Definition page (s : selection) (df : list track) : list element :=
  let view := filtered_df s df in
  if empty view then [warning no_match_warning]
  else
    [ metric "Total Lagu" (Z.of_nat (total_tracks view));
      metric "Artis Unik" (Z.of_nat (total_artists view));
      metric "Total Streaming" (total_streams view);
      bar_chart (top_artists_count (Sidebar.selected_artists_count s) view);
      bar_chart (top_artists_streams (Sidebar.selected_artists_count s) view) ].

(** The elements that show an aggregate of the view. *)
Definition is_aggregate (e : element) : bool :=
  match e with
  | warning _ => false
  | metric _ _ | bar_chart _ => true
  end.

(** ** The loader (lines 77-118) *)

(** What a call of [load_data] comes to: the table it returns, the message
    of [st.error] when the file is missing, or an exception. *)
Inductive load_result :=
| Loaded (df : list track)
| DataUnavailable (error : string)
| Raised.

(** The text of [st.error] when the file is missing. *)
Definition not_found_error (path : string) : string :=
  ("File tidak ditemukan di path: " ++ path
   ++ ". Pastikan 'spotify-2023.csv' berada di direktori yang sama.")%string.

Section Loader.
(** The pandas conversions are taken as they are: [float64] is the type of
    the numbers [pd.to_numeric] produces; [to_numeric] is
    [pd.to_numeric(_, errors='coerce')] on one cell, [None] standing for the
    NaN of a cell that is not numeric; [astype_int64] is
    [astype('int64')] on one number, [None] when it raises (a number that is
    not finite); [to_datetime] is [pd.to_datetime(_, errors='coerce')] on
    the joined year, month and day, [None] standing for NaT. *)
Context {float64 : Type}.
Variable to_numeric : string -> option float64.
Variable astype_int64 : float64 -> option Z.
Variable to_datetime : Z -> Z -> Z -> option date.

◆ ◆ ◆ ◆ ◆

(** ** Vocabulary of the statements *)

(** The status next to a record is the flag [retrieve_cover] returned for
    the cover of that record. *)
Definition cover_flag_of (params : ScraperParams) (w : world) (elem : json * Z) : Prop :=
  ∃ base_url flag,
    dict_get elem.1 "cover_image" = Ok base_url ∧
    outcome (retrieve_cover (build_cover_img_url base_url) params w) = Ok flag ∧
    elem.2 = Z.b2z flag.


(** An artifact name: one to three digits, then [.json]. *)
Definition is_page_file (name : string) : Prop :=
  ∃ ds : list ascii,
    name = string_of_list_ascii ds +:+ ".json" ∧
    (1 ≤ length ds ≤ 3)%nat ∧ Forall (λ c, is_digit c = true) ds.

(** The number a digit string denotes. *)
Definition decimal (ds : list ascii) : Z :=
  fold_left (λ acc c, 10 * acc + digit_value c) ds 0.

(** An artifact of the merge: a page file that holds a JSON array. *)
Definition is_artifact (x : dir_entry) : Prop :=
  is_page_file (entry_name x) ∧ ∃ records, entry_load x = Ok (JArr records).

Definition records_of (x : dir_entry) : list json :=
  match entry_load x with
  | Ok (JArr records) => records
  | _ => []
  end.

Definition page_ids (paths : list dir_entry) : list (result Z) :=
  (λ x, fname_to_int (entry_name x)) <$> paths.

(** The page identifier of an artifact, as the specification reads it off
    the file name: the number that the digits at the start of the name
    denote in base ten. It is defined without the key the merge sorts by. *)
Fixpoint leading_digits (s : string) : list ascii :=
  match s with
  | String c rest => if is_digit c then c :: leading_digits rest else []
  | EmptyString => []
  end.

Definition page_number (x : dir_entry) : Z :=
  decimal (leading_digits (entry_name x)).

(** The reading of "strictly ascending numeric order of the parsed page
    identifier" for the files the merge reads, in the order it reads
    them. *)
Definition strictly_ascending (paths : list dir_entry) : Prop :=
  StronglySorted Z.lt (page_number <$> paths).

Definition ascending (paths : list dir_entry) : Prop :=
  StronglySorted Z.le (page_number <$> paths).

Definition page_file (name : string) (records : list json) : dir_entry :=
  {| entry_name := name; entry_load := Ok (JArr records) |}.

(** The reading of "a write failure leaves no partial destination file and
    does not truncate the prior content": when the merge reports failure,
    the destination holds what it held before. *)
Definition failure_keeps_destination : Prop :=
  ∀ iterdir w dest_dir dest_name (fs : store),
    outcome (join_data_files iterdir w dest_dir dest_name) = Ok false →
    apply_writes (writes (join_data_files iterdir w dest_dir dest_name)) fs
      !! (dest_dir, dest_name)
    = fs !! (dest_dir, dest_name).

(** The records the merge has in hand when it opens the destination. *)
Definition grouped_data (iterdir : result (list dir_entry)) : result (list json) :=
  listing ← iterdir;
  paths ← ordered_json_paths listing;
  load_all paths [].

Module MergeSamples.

◆ ◆ ◆ ◆ ◆

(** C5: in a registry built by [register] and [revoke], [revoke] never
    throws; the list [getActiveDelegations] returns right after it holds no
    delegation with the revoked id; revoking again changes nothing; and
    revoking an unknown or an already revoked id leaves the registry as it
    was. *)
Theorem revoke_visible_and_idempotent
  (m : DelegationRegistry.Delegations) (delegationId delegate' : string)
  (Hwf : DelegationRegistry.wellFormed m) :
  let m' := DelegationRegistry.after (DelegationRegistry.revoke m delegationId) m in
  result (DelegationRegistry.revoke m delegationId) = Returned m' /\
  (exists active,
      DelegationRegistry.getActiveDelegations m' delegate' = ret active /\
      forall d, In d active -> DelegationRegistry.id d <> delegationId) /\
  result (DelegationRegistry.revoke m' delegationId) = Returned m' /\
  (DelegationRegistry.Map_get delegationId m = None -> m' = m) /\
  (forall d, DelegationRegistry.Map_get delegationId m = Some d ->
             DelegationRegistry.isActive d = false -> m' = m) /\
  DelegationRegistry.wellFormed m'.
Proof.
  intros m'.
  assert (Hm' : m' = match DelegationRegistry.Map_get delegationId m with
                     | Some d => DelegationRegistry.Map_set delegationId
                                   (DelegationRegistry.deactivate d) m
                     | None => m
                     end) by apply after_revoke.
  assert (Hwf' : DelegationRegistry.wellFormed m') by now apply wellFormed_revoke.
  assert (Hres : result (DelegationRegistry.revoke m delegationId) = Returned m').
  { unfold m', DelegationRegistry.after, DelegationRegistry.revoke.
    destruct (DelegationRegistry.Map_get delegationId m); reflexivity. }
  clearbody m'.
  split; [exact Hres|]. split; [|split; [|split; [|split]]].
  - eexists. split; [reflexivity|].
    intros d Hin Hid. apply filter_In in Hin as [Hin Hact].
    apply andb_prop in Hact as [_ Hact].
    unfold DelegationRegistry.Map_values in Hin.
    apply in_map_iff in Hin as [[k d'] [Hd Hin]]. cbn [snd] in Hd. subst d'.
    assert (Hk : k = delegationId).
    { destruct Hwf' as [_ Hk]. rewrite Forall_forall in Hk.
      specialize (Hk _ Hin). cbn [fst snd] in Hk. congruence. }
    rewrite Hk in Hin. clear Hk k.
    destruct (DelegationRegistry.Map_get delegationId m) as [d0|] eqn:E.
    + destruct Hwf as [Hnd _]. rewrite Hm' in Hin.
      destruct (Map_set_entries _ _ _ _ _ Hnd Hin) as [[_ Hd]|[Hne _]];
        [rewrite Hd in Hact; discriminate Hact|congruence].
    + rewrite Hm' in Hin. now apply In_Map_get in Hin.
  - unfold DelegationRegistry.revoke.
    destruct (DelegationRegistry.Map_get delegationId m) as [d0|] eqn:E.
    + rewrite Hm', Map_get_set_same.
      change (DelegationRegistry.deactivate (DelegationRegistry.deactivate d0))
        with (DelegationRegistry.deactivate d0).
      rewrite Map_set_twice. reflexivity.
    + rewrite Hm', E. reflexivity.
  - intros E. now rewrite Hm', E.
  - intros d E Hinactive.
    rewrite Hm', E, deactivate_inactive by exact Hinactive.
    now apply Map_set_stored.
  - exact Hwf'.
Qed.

◆ ◆ ◆ ◆ ◆

* _Directions for this task_
What is asked for is an exact copy of the lines above from the one containing "(Hwf : DelegationRegistry.wellFormed" through the one containing "forall d, In", and only those.

* _Response_
  (Hwf : DelegationRegistry.wellFormed m) :
  let m' := DelegationRegistry.after (DelegationRegistry.revoke m delegationId) m in
  result (DelegationRegistry.revoke m delegationId) = Returned m' /\
  (exists active,
      DelegationRegistry.getActiveDelegations m' delegate' = ret active /\
      forall d, In d active -> DelegationRegistry.id d <> delegationId) /\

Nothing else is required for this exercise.